WHAT TO DO:
Single out the lines of the material that contain "slept" and copy them.

*** DATA FOR THIS EXERCISE ***

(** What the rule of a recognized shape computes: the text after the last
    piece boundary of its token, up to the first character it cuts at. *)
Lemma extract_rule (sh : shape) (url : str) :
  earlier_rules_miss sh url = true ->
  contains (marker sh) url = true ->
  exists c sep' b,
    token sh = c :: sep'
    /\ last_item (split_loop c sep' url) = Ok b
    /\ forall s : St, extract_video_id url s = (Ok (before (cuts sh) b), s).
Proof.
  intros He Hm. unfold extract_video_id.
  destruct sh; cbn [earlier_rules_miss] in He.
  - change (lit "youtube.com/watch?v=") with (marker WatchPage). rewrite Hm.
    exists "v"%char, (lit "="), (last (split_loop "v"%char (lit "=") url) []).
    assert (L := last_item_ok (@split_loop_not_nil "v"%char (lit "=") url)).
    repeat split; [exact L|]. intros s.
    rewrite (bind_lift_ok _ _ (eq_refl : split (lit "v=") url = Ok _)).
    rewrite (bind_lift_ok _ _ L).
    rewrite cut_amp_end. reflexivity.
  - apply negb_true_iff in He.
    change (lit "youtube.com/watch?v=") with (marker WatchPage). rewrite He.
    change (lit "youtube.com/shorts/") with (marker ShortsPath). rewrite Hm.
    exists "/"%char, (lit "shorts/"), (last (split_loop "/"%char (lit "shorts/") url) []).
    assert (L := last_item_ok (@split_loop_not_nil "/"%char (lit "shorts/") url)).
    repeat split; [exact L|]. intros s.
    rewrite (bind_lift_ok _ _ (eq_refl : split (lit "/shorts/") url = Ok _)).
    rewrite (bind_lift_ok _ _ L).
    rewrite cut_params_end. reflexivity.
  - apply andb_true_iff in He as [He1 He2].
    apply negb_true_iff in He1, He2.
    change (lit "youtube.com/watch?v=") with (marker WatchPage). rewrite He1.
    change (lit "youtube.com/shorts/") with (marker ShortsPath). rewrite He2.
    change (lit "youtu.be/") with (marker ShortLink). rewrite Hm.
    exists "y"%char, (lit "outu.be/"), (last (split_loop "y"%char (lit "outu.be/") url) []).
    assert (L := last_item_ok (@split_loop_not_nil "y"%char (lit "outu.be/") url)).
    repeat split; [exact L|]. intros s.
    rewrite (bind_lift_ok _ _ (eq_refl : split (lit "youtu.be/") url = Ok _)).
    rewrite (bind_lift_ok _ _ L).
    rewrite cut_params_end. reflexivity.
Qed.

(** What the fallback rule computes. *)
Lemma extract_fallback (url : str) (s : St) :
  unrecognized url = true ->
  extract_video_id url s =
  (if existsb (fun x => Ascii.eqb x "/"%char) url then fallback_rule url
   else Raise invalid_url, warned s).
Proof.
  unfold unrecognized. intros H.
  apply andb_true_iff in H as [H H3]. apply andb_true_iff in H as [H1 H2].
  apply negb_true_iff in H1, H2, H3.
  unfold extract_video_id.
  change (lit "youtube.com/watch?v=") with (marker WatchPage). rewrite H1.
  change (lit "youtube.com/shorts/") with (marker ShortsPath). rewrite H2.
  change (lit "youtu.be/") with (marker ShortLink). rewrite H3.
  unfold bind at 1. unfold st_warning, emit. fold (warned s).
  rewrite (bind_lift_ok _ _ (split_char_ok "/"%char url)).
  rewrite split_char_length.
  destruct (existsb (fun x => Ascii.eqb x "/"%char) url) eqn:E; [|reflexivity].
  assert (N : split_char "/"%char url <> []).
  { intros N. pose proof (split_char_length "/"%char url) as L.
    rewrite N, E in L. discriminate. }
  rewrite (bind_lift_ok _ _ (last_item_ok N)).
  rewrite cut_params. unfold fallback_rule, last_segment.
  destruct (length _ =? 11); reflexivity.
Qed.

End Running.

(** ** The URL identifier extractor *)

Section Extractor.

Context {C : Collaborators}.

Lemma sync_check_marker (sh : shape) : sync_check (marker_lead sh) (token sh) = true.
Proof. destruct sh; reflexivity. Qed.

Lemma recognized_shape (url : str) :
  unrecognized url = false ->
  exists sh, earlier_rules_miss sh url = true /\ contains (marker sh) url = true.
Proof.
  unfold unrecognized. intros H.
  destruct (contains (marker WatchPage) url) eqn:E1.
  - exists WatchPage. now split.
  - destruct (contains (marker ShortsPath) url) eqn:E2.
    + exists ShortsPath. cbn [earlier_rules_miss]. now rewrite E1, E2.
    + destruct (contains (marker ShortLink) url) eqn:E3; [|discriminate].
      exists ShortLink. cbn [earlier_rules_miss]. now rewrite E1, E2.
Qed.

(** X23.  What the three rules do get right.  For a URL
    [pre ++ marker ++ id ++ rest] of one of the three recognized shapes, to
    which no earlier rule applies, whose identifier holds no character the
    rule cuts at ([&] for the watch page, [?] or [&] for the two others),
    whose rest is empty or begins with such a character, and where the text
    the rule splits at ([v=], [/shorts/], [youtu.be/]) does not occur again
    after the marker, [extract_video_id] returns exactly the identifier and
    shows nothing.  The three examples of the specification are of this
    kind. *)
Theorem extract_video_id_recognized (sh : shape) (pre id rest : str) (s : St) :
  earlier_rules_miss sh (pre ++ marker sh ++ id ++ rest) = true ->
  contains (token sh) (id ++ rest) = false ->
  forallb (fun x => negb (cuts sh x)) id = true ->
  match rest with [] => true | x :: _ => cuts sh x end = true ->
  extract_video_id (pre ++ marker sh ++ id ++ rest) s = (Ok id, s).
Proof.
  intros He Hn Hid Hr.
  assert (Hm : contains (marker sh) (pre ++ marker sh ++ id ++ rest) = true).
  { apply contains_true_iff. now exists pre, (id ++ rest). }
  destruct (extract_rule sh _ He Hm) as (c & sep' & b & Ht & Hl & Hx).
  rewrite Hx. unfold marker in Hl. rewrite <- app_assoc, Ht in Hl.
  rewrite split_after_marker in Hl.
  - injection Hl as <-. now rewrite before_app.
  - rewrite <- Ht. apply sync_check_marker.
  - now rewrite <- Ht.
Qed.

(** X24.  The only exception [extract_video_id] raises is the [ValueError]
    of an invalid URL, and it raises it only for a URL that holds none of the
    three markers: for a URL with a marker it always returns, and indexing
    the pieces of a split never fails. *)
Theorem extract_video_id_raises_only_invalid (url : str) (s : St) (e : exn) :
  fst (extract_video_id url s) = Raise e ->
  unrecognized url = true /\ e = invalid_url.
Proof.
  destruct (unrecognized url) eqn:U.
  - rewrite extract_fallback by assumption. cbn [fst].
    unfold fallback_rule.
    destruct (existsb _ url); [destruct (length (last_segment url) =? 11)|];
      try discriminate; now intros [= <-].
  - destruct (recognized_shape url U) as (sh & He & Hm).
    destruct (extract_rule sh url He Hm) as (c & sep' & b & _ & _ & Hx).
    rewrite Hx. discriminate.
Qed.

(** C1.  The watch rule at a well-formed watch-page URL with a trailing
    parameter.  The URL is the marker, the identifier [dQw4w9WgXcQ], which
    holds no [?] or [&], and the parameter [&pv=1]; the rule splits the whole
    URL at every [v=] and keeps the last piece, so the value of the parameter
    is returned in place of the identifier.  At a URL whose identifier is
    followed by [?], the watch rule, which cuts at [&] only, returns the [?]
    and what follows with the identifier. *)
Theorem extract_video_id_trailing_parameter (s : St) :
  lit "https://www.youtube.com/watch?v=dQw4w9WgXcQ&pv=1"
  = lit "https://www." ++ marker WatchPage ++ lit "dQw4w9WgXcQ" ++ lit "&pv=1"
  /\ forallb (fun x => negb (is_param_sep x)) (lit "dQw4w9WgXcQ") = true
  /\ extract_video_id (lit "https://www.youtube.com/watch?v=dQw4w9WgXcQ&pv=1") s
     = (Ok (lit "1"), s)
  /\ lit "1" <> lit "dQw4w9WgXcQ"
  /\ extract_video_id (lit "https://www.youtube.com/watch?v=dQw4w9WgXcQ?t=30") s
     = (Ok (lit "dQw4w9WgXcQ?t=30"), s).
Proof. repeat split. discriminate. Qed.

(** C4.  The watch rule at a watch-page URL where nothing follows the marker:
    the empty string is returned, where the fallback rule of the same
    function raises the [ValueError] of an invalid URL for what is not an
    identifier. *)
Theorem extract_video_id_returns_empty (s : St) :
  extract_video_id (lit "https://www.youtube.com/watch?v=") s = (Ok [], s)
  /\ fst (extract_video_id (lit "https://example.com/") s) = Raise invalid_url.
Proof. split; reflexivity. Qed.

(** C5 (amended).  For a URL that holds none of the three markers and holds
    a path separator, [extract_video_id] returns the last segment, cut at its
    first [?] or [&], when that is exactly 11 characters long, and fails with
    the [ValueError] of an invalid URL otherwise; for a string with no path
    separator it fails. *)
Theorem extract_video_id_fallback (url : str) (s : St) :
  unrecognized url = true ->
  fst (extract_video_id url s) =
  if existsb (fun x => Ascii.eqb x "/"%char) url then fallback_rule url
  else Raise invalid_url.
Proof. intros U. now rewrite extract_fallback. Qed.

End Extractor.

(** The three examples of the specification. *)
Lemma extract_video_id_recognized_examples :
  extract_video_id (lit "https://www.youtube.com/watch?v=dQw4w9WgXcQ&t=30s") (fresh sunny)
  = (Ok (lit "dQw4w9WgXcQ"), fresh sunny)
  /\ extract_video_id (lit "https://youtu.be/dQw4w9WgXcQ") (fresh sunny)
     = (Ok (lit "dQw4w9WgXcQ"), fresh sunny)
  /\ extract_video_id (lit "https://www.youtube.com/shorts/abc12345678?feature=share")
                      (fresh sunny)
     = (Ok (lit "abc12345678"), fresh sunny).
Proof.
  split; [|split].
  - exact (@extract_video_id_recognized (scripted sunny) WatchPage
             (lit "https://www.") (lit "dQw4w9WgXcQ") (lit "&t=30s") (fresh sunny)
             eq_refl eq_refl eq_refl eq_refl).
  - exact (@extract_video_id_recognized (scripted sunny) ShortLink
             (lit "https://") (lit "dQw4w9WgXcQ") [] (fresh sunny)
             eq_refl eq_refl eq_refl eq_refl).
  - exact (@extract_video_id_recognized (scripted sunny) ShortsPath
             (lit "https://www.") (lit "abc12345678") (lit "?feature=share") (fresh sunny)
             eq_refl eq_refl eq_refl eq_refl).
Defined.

***
*** DATA FOR THIS EXERCISE ***

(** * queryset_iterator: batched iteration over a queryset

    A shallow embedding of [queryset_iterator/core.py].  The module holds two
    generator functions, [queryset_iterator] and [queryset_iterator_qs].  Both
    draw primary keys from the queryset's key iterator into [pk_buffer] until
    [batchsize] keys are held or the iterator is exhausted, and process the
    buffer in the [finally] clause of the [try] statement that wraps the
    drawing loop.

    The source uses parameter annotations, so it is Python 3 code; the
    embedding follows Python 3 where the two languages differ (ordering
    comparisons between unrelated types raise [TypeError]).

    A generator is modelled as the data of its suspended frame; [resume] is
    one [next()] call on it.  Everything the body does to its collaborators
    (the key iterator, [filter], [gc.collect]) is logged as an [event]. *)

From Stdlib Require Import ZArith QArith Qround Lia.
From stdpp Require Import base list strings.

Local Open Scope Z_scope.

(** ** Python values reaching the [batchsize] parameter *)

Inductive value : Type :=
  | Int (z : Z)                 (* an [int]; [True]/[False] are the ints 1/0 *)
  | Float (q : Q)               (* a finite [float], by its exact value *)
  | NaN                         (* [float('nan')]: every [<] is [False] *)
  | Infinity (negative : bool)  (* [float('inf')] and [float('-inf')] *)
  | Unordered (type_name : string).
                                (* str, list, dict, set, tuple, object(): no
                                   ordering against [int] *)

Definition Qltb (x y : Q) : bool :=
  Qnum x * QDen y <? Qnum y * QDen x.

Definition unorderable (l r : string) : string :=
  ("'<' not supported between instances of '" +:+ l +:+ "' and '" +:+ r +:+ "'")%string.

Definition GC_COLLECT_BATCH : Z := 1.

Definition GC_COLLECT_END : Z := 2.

***
*** DATA FOR THIS EXERCISE ***

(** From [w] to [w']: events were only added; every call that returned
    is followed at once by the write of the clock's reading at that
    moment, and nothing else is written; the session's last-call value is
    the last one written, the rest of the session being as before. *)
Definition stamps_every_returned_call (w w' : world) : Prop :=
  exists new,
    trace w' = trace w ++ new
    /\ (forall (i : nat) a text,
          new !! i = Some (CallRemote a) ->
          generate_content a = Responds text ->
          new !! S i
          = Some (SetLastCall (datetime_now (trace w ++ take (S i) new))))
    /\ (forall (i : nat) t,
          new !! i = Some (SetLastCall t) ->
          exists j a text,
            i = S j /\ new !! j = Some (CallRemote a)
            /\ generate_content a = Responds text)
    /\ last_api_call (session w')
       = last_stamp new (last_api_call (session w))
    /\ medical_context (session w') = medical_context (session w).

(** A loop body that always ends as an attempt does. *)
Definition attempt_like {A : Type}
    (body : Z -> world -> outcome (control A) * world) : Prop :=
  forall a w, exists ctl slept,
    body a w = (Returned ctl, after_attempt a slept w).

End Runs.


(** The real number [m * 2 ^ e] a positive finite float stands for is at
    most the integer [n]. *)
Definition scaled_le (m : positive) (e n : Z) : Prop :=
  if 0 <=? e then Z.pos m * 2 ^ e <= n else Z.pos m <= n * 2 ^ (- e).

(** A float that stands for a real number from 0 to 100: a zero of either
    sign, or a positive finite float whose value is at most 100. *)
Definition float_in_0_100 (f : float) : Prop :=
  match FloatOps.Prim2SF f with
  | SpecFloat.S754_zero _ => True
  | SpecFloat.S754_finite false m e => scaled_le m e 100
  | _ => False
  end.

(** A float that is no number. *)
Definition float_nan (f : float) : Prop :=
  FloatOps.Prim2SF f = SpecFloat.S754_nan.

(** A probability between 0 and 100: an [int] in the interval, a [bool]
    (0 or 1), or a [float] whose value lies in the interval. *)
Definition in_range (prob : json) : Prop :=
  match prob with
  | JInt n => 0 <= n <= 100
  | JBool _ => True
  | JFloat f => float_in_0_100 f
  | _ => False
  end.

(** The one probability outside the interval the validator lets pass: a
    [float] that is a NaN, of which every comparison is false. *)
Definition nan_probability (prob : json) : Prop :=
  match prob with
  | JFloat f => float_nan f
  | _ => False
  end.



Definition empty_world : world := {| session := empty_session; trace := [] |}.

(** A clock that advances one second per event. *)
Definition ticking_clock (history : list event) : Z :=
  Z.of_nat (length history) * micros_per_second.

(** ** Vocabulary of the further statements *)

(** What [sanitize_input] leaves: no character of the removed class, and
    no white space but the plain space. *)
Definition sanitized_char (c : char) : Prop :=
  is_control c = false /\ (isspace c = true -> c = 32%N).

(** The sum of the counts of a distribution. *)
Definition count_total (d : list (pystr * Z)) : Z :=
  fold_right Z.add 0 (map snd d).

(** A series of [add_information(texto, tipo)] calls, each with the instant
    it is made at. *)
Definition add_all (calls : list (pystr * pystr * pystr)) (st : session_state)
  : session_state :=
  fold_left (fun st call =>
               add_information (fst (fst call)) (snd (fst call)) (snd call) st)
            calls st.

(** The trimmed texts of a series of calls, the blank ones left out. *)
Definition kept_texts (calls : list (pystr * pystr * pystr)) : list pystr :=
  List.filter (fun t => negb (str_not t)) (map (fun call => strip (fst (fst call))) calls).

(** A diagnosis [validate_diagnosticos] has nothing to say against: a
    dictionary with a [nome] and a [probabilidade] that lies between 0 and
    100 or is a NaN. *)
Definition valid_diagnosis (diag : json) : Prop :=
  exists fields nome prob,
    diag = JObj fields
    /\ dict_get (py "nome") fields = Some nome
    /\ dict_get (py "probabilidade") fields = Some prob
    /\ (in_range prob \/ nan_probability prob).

***

TASK SOLUTION:
  forall a w, exists ctl slept,
    body a w = (Returned ctl, after_attempt a slept w).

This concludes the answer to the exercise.